WASHINGTON, Feb. 22, 2018 – The American Council of the Blind commends Delta Airlines for re-examining its recent policy on service animals, relaxing constraints that negatively impacted travelers with guide dogs. The revised policy announced today makes changes to a policy released earlier this year that was intended to reduce the number of fraudulent service and emotional support animals that have disrupted travel and, in some cases, caused injury to passengers.
“ACB is pleased to learn that Delta listened to the concerns ACB and our members raised following the release of their January 18th change in policy,” said Eric Bridges, ACB’s executive director. “The new policy provides a much more workable solution that still allows for the freedom of travel by passengers using guide dogs.”
Since its inception, ACB has advocated tirelessly for equal access by individuals who rely on the use of a guide dog. ACB played an active role in the passage of the Air Carrier Access Act of 1986 and the Americans with Disabilities Act of 1990. Both laws have established the fundamental right to access in places of public accommodation and across multiple transportation networks, including all commercial airlines.
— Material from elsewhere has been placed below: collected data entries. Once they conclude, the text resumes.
(** * telegram-blocker-bot: the channel-membership handler of [bot.py]

    A shallow embedding of [src/bot.py]: the module-level configuration
    (lines 37-46), the handler [track_channel_member] (lines 57-115) and
    [main] (lines 134-162), followed by the properties the specification
    states about them.

    Effects are explicit.  A computation takes the state of the messaging
    backend and yields an outcome (a returned value or a raised exception),
    the backend state afterwards and the effects it emitted, in order:
    outbound ban commands and log records. *)

From Stdlib Require Import ZArith Bool List String Ascii Lia.
Import ListNotations.
Open Scope string_scope.
Open Scope Z_scope.

(** ** Data *)

(** Modelled from the spec: the values of a member's status (section 3 of the
    specification: Owner, Administrator, Member, Restricted, Left, Kicked and a
    pending/unknown remainder, which is [OTHER] with the raw status text the
    backend sent).  [KICKED] is the status the backend sends as "kicked". *)
Inductive ChatMemberStatus : Type :=
| OWNER
| ADMINISTRATOR
| MEMBER
| RESTRICTED
| LEFT
| KICKED
| OTHER (raw : string).

Definition ChatMemberStatus_eq_dec (a b : ChatMemberStatus) : {a = b} + {a <> b}.
Proof. decide equality. apply string_dec. Defined.

(** Python's [==] on statuses. *)
Definition status_eqb (a b : ChatMemberStatus) : bool :=
  if ChatMemberStatus_eq_dec a b then true else false.

(** Python's [x in [..]] on a list of statuses. *)
Definition status_in (x : ChatMemberStatus) (l : list ChatMemberStatus) : bool :=
  existsb (status_eqb x) l.

(** The attributes of the library objects that the handler reads.  A reference
    to another object may be [None]; the library declares [chat],
    [old_chat_member], [new_chat_member] and [user] as always present, so
    [None] there is the unexpected case, and reading an attribute through it
    raises [AttributeError] as in Python. *)
Record User : Type := mkUser {
  id : Z;
  is_bot : bool;
  full_name : string;
  username : option string
}.

Record Chat : Type := mkChat { chat_id : Z }.

Record ChatMember : Type := mkChatMember {
  user : option User;
  status : ChatMemberStatus
}.

Record ChatMemberUpdated : Type := mkChatMemberUpdated {
  chat : option Chat;
  old_chat_member : option ChatMember;
  new_chat_member : option ChatMember
}.

Record Update : Type := mkUpdate {
  my_chat_member : option ChatMemberUpdated;
  chat_member : option ChatMemberUpdated
}.

(** Instances of Python's [Exception]; this is the class both [except]
    clauses of the handler name. *)
Inductive Exception : Type :=
| AttributeError (msg : string)
| ValueError (msg : string)
| TelegramError (msg : string)
| RuntimeError (msg : string).

(** ** Observable effects *)

Inductive Level : Type := INFO | ERROR.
“We look forward to working with Delta and other airlines to assure that the skies remain accessible for all travelers, especially those who experience the freedom that comes through traveling with a guide dog,” said Anthony Stephens, ACB’s director of advocacy and governmental affairs. A guide dog user, Stephens was actively involved in the 2016 Department of Transportation negotiations tasked with finding a solution to the rise in service animal fraud.
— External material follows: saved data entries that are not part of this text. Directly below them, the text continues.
(** * User prompts and new-project triggers of the Dart extension

    A shallow embedding of the user-prompts module (the TypeScript part of
    [src/webpack.config.js], from line 37 on): the throttled DevTools
    notification, the one-shot prompts of [showUserPrompts], and the handling
    of the trigger files left behind by the project scaffolding commands.

    The module is glue over the host editor: every statement below is about
    the calls it makes (messages shown, commands executed, files read and
    deleted), the persisted state it reads and writes, and the order of both.
    The host is therefore modelled as a [World] that is threaded through every
    function, and an [async] function as its synchronous first part followed
    by a suspended [Task]. *)

From Stdlib Require Import ZArith String Ascii List Lia DecimalString.
From stdpp Require Import gmap strings.
Import ListNotations.

Local Set Warnings "-register-all".

(** ** JavaScript strings

    A string is a sequence of code units; the embedding covers the code units
    below 256, one [ascii] each. *)

Module JSString.

(** [WhiteSpace] and [LineTerminator] of ECMAScript, below 256: TAB, LF, VT,
    FF, CR, SP and NBSP. *)
Definition isWhiteSpace (c : ascii) : bool :=
  match N_of_ascii c with
  | 9 | 10 | 11 | 12 | 13 | 32 | 160 => true
  | _ => false
  end%N.

Fixpoint trimStart (s : string) : string :=
  match s with
  | EmptyString => EmptyString
  | String c s' => if isWhiteSpace c then trimStart s' else s
  end.

Fixpoint trimEnd (s : string) : string :=
  match s with
  | EmptyString => EmptyString
  | String c s' =>
      match trimEnd s' with
      | EmptyString => if isWhiteSpace c then EmptyString else String c EmptyString
      | r => String c r
      end
  end.

(** [String.prototype.trim] *)
Definition trim (s : string) : string := trimEnd (trimStart s).

(** [s.split(sep)] for a separator of one code unit. *)
Fixpoint split (sep : ascii) (s : string) : list string :=
  match s with
  | EmptyString => [EmptyString]
  | String c s' =>
      if Ascii.eqb c sep then EmptyString :: split sep s'
      else match split sep s' with
           | [] => [String c EmptyString]
           | seg :: segs => String c seg :: segs
           end
  end.

(** [parts.join(sep)] *)
Fixpoint join (sep : string) (parts : list string) : string :=
  match parts with
  | [] => EmptyString
  | [p] => p
  | p :: ps => p +:+ sep +:+ join sep ps
  end.

Fixpoint drop (n : nat) (s : string) : string :=
  match n, s with
  | O, _ => s
  | S _, EmptyString => EmptyString
  | S n', String _ s' => drop n' s'
  end.

(** The first occurrence of [pat] in [s]: the text before it and the text
    after it. *)
Fixpoint find (pat s : string) : option (string * string) :=
  if String.prefix pat s then Some (EmptyString, drop (String.length pat) s)
  else match s with
       | EmptyString => None
       | String c s' =>
           match find pat s' with
           | Some (before, after) => Some (String c before, after)
           | None => None
           end
       end.

(** [GetSubstitution] for a string pattern (no captures): [$$] is a dollar
    sign, [$&] the matched text, [$`] the text before the match and [$'] the
    text after it; any other code unit stands for itself. *)
Fixpoint getSubstitution (matched before after replacement : string) : string :=
  match replacement with
  | EmptyString => EmptyString
  | String "$" (String "$" r) => String "$" (getSubstitution matched before after r)
  | String "$" (String "&" r) => matched +:+ getSubstitution matched before after r
  | String "$" (String "`" r) => before +:+ getSubstitution matched before after r
  | String "$" (String "'" r) => after +:+ getSubstitution matched before after r
  | String c r => String c (getSubstitution matched before after r)
  end.

(** [s.replace(pat, replacement)] with a string pattern: the first
    occurrence only. *)
Definition replace (pat replacement s : string) : string :=
  match find pat s with
  | Some (before, after) =>
      before +:+ getSubstitution pat before after replacement +:+ after
  | None => s
  end.

Fixpoint contains (c : ascii) (s : string) : bool :=
  match s with
  | EmptyString => false
  | String c' s' => Ascii.eqb c' c || contains c s'
  end.

End JSString.

(** ** Node's [path] module, POSIX flavour *)

Module path.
The initial policy change, released January 18th, would have created multiple barriers to free and independent access to air travel by consumers with guide dogs. Passengers with service and emotional support animals would have been required to provide prior notice, and upload relevant documents affirming the dog’s training and vaccination records. The revised guidelines relax many of these policies for individuals with legitimately trained service animals, which have already undergone great scrutiny and training before being released in the community with their handlers. Passengers traveling with trained service animals will still be required to have their dogs vaccinated and be able to provide proof of vaccination should issues or injury arise as a result of the animal.
ACB recognizes Delta’s desire to assure that in the rare case of injury, the appropriate documentation can be made available. We thank Delta for listening to its customers and redrafting a policy that does not discriminate against travelers who rely on their service dogs to be independent.
The American Council of the Blind is a national membership organization whose purpose is to work toward independence, security, equality of opportunity, and improved quality of life for all blind and visually impaired people. Founded in 1961, ACB’s members work through more than 70 state and special-interest affiliates to improve the well-being of all blind and visually impaired people.